Search code examples

Symfony's DomCrawler does not find a specific tag

I'm using DomCrawler to get data from a Google Play page and it works in 99% of cases, except I stumbled upon a page where it can not find a specific div. I check the HTML code and it is definitely there. My code is

$autoloader = require __DIR__.'\vendor\autoload.php';
use Symfony\Component\DomCrawler\Crawler;

$app_id = 'com.balintinfotech.sinhalesekeyboardfree';

$response = file_get_contents(''.$app_id);
$crawler = new Crawler($response);
echo $crawler->filter('div[itemprop="datePublished"]')->text();

When I run that specific page I get

PHP Fatal error: Uncaught InvalidArgumentException: The current node list is empty.

However, if I use any other ID, I get the desired result. What exactly is about that page that breaks DomCrawler


  • As you correctly figured out, this doesn't happen in the English version, but it does in the Spanish one.

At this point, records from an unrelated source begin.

Lemma record_arrays_released_witness :
  exists s, run_record_ops two_records no_records = Ret tt s /\ live (rs_arrays s) = ∅.
Proof.
  pose proof (record_arrays_released two_records ltac:(repeat constructor)) as H.
  destruct (run_record_ops two_records no_records) as [[] s| | |] eqn:E; [|vm_compute in E; discriminate E..].
  exists s. split; [reflexivity|]. apply H. vm_compute in E. injection E as <-. reflexivity.
Defined.

(** A copy of a record that has an array shares it: destroying both, in either order and
    whatever happens to other records in between, releases the array twice. *)
Theorem record_copy_double_free s x y r a bs :
  x <> y -> rs_vars s !! x = Some r -> rs_vars s !! y = None -> ro_data r = Some a -> live (rs_arrays s) !! a = Some (ByNewArray, bs) ->
  run_record_ops [RecCopy x y; RecDestroy x; RecDestroy y] s = Undef double_free /\
  run_record_ops [RecCopy x y; RecDestroy y; RecDestroy x] s = Undef double_free.
Proof.
  intros Hne Hx Hy Ha Hl. cbn [run_record_ops run_record_op].
  assert (forall s, rs_vars s !! y = None -> fresh_var y s = Ret tt s) as Hf.
  { intros s0 E. unfold fresh_var, mbind, M_bind, gets. rewrite E. by rewrite decide_False by (by intros [? [=]]). }
  assert (forall s z r0, rs_vars s !! z = Some r0 -> record_var z s = Ret r0 s) as Hv.
  { intros s0 z r0 E. unfold record_var, mbind, M_bind, gets. by rewrite E. }
  set (s1 := mk_records (<[y := record_copy r]> (rs_vars s)) (rs_arrays s)).
  assert ((_ ← fresh_var y; r ← record_var x; set_var y (record_copy r)) s = Ret tt s1) as E1.
  { rewrite (bind_ret _ _ _ _ _ (Hf s Hy)). by rewrite (bind_ret _ _ _ _ _ (Hv s x r Hx)). }
  assert (forall s0 z, rs_vars s0 !! z = Some r \/ rs_vars s0 !! z = Some (record_copy r) ->
    exists r0, ro_data r0 = Some a /\ record_var z s0 = Ret r0 s0) as Hz.
  { intros s0 z [E|E]; eexists; (split; [|by apply Hv]); done. }
  assert (forall z w, z <> w -> (rs_vars s1 !! z = Some r \/ rs_vars s1 !! z = Some (record_copy r)) ->
    (rs_vars s1 !! w = Some r \/ rs_vars s1 !! w = Some (record_copy r)) ->
    (_ ← (r0 ← record_var z; _ ← in_arrays (record_destroy r0); modify (fun s2 => mk_records (delete z (rs_vars s2)) (rs_arrays s2)));
     _ ← (r0 ← record_var w; _ ← in_arrays (record_destroy r0); modify (fun s2 => mk_records (delete w (rs_vars s2)) (rs_arrays s2))); mret tt) s1 = Undef double_free) as Hgo.
  { intros z w Hzw Hz1 Hw1. destruct (Hz s1 z Hz1) as (r1 & Hd1 & Er1).
    set (m2 := mk_arrays (delete a (live (rs_arrays s))) (next_array (rs_arrays s))).
    set (s2 := mk_records (delete z (rs_vars s1)) m2).
    rewrite (bind_ret _ _ _ tt s2).
    2:{ rewrite (bind_ret _ _ _ _ _ Er1). rewrite (bind_ret _ _ _ tt (mk_records (rs_vars s1) m2)); [done|].
        unfold in_arrays, zoom, record_destroy, deallocate. rewrite Hd1. unfold mbind, M_bind, gets. cbn [rs_arrays s1]. by rewrite Hl, decide_True. }
    destruct (Hz s2 w) as (r2 & Hd2 & Er2). { cbn [rs_vars s2]. by rewrite lookup_delete_ne. }
    unfold mbind at 1, M_bind at 1. rewrite (bind_ret _ _ _ _ _ Er2). unfold mbind, M_bind, in_arrays, zoom, record_destroy, deallocate. rewrite Hd2.
    unfold mbind, M_bind, gets. cbn [rs_arrays s2 live m2]. by rewrite lookup_delete_eq. }
  rewrite (bind_ret _ _ _ _ _ E1), (bind_ret _ _ _ _ _ E1).
  assert (rs_vars s1 !! x = Some r) as Hx1 by (cbn; by rewrite lookup_insert_ne).
  assert (rs_vars s1 !! y = Some (record_copy r)) as Hy1 by apply lookup_insert_eq.
  split; apply Hgo; try done; by (left + right).
Qed.
(* ===== verification/Cluster.v ===== *)
(** Several raft servers that call each other: the servers of Raft.v, the timers and
    outstanding calls each keeps, and a network that delays, reorders and loses messages.
    What travels is given by a [transport], so that the theorems hold for every encoding. *)
From S2P Require Import Prelude Raft RaftState.

(** * State *)

(** A server that waits for a mutex it holds, or ran into undefined behaviour, takes no
    further step. *)
Inductive status := Up (s : raft_server) | Hung | Crashed.

(** The timers that wait (id, whether it repeats, callback) and the calls whose reply is
    expected (futures_ of the connections) *)
Record member := mk_member { mb_status : status; mb_timers : list (Z * bool * callback); mb_calls : list Z }.

(** A call carries the caller, the callee and its id; a reply goes back under that id. *)
Inductive message :=
| VoteCall (from to : nat) (rpc : Z) (args : request_vote_args)
| VoteReply (to : nat) (rpc : Z) (reply : request_vote_reply)
| AppendCall (from to : nat) (rpc : Z) (args : append_entries_args)
| AppendReply (to : nat) (rpc : Z) (reply : append_entries_reply).

(** [grants] is the history of granted votes: server and candidate. *)
Record cluster := mk_cluster { members : list member; soup : list message; grants : list (nat * Z) }.
(** C3, as the specification has it, fails: a path that is present only in
    the written map, or only in the removed set, is looked up on the host;
    on a host that lacks it [Exists] is false, also right after
    [WriteFile]. *)
Lemma Exists_false_after_WriteFile :
  ∃ fs1 fs2,
    WriteFile "/written.txt" (bytes_of_string "written content") 420
      (empty_host, NewDryRunFileSystem)
      = Some (nil_error, (empty_host, fs1)) ∧
    is_Some (written fs1 !! "/written.txt") ∧
    Exists "/written.txt" (empty_host, fs1)
      = Some (false, (empty_host, fs1)) ∧
    Remove "/gone.txt" (empty_host, NewDryRunFileSystem)
      = Some (nil_error, (empty_host, fs2)) ∧
    is_Some (removed fs2 !! "/gone.txt") ∧
    Exists "/gone.txt" (empty_host, fs2) = Some (false, (empty_host, fs2)).
Proof.
  eexists _, _.
  rewrite WriteFile_run, Remove_run by reflexivity.
  split; [reflexivity|]. split.
  { unfold store_written; simpl. rewrite lookup_insert_eq. by eexists. }
  split; [by rewrite Exists_run by reflexivity|].
  split; [reflexivity|]. split.
  { unfold store_removed; simpl. rewrite lookup_insert_eq. by eexists. }
  by rewrite Exists_run by reflexivity.
Qed.

End SystemFacts.

Module RunnerFacts.
Import System System.Runner StringFacts.

Implicit Types (r : DryRunCommandRunner) (ctx : Context) (name : string)
  (args : list string).
(** [POST /api/sessions] for an id the bundled store does not hold
    creates a paused session at 0 with no sources under that id and leaves
    every other session as it was. When the body names its [sessionId], a
    repeated POST with the same [sessionId] returns that session without
    changing the store, whatever id [nanoid()] yields then; when it does
    not, a repeated POST whose fresh [nanoid()] is another unused id
    creates a second session. *)
Theorem post_creates_then_gets (now now' : Date) (fresh fresh' : string)
    (b_id b_url b_url' : jsv string) (st : MemStorage)
    (Habsent : sessions st !! or_str b_id fresh = None) :
  let r := post_sessions createSession now fresh b_id b_url st in
  sessions r.2 !! or_str b_id fresh = Some r.1 /\
  id r.1 = or_str b_id fresh /\
  isPlaying r.1 = Val false /\ currentTime r.1 = Val 0 /\
  videoSources r.1 = Val [] /\
  (forall k, k <> or_str b_id fresh -> sessions r.2 !! k = sessions st !! k) /\
  (truthy_str b_id = true ->
     post_sessions createSession now' fresh' b_id b_url' r.2 = r) /\
  (truthy_str b_id = false -> fresh' <> fresh -> sessions st !! fresh' = None ->
     let r' := post_sessions createSession now' fresh' b_id b_url' r.2 in
     id r'.1 = fresh' /\ sessions r'.2 !! fresh = Some r.1 /\
     sessions r'.2 !! fresh' = Some r'.1).
Proof.
  assert (Hor : forall f, truthy_str b_id = false -> or_str b_id f = f).
  { intros f. destruct b_id as [| |x]; simpl; [done|done|].
    destruct (String.eqb x ""); done. }
  assert (Hor' : forall f f', truthy_str b_id = true -> or_str b_id f = or_str b_id f').
  { intros f f'. destruct b_id as [| |x]; simpl; [done|done|].
    destruct (String.eqb x ""); done. }
  cbn zeta.
  destruct (post_sessions createSession now fresh b_id b_url st) as [s1 st1] eqn:Er.
  unfold post_sessions, getSession in Er. rewrite Habsent in Er.
  unfold createSession in Er. simpl in Er. injection Er as <- <-. simpl.
  split; [apply lookup_insert_eq|].
  split; [done|]. split; [done|]. split; [done|]. split; [done|].
  split; [intros k Hk; by apply lookup_insert_ne|].
  split.
  - intros Ht. unfold post_sessions, getSession. simpl.
    rewrite (Hor' fresh' fresh Ht), lookup_insert_eq. reflexivity.
  - intros Hf Hne Hab. rewrite Hor in Habsent |- * by done.
    unfold post_sessions, getSession. simpl. rewrite (Hor fresh' Hf).
    rewrite lookup_insert_ne by congruence. rewrite Hab. simpl.
    split; [done|]. split; [|apply lookup_insert_eq].
    rewrite lookup_insert_ne by congruence. apply lookup_insert_eq.
Qed.

Lemma post_creates_then_gets_witness :
  post_sessions createSession 2 "y" (Val "abc") Undef abc_store =
  post_sessions createSession 0 "x" (Val "abc") Undef fresh_store.
Proof.
  destruct (post_creates_then_gets 0 2 "x" "y" (Val "abc") Undef Undef fresh_store
              eq_refl) as (_ & _ & _ & _ & _ & _ & Hrep & _).
  apply Hrep. reflexivity.
Defined.

(** With the stand-alone storage module, [POST /api/sessions] for a new id
    stores neither the posted [videoUrl] nor the initial [false]/[0]
    (they become undefined, null and null), and the join snapshot of
    server/routes.ts still reports an empty URL, paused, at 0. *)
Theorem post_ts_drops_fields (now : Date) (fresh : string)
    (b_id b_url : jsv string) (st : MemStorage)
    (Habsent : sessions st !! or_str b_id fresh = None) :
  let r := post_sessions createSession_ts now fresh b_id b_url st in
  sessions r.2 !! or_str b_id fresh = Some r.1 /\
  videoUrl r.1 = Undef /\ isPlaying r.1 = Null /\ currentTime r.1 = Null /\
  snapshot_routes (or_str b_id fresh) r.1 =
    mkMsg "sync" (or_str b_id fresh)
      (Some (mkData (Val 0) (Val false) (Val "") Undef Undef Undef Undef)).
Proof.
  cbn zeta. unfold post_sessions, getSession. rewrite Habsent.
  unfold createSession_ts. simpl.
  split; [apply lookup_insert_eq|]. done.
Qed.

    One difference I could spot was a comment by a user saying නියමයි ඈ. There seems to be something bothering the Crawler there. If you replace a null characted (\x00) by an empty string, it correctly gets what you're looking for:

    $app_id = 'com.balintinfotech.sinhalesekeyboardfree';
    $response = file_get_contents(''.$app_id);
    $response = str_replace("\x00", "", $response);
    $crawler = new Symfony\Component\DomCrawler\Crawler($response);
    var_dump($crawler->filter('div[itemprop="datePublished"]')->text()); // string(14) "March 14, 2017"

    I'll try to look more into this.